[TASK PROMPT] Write out each line of the entries below that holds the word "Your".

START DATA FOR THIS EXERCISE

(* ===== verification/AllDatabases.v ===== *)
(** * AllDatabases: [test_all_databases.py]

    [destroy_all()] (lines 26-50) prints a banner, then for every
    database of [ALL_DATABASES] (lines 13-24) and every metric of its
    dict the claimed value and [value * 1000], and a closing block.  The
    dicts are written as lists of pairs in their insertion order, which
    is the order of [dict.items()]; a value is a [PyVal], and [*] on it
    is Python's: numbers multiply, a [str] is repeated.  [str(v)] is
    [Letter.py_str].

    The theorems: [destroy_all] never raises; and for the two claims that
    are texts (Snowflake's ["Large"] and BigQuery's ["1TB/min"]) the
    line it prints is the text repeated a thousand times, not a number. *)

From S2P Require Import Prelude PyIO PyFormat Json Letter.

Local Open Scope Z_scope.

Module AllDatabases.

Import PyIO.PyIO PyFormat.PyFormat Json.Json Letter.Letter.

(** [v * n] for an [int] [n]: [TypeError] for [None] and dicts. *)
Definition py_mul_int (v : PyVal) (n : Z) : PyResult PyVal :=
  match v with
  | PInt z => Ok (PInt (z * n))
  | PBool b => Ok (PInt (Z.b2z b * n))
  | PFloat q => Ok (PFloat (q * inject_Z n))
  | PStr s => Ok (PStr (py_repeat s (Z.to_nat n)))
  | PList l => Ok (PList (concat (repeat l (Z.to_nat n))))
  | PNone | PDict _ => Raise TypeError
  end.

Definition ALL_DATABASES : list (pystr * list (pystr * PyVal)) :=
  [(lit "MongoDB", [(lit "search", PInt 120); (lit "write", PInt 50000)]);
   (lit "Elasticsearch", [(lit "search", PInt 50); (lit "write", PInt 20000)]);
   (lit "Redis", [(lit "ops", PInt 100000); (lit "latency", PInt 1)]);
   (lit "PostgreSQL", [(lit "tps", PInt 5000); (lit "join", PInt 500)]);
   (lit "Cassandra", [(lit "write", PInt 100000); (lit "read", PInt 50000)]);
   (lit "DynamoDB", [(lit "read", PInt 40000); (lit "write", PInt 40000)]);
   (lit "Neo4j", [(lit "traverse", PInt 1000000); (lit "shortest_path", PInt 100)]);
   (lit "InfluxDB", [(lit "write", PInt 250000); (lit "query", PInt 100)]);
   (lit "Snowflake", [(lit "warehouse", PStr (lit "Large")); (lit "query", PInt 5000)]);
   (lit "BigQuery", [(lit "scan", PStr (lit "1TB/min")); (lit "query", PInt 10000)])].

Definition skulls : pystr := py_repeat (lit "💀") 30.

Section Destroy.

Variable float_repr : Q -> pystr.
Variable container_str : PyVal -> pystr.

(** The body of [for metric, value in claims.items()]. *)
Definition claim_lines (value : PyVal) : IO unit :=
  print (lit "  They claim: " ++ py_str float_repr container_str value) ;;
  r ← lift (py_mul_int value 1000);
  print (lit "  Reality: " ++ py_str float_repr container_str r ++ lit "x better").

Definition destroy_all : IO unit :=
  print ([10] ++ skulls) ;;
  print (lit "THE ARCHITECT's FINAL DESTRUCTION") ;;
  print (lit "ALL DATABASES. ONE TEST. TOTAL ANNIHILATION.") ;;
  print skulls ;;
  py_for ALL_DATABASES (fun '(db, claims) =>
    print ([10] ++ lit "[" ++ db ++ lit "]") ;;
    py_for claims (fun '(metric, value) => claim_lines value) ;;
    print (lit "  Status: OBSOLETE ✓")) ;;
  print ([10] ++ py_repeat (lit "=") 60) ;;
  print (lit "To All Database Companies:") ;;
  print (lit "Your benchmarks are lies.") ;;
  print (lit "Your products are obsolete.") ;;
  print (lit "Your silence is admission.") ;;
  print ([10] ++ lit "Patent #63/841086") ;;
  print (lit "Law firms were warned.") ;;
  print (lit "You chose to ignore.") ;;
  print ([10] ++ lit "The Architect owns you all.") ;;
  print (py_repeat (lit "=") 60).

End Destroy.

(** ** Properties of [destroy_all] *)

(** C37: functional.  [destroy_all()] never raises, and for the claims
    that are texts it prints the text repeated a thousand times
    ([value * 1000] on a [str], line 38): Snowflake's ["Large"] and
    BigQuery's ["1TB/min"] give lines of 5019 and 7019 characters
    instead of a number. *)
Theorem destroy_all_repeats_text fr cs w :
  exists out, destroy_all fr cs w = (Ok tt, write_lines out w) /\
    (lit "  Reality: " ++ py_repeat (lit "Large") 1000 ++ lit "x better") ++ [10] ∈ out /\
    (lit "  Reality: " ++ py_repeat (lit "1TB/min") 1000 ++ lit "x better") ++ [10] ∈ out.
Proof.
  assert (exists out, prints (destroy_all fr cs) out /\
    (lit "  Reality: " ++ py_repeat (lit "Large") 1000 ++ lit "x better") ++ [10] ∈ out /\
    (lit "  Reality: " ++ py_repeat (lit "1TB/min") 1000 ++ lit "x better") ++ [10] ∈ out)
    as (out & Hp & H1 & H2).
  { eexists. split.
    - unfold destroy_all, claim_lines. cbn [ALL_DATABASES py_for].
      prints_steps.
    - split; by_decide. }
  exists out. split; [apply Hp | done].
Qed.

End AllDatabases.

END DATA FOR THIS EXERCISE

[WRITTEN ANSWER]
  print (lit "Your benchmarks are lies.") ;;
  print (lit "Your products are obsolete.") ;;
  print (lit "Your silence is admission.") ;;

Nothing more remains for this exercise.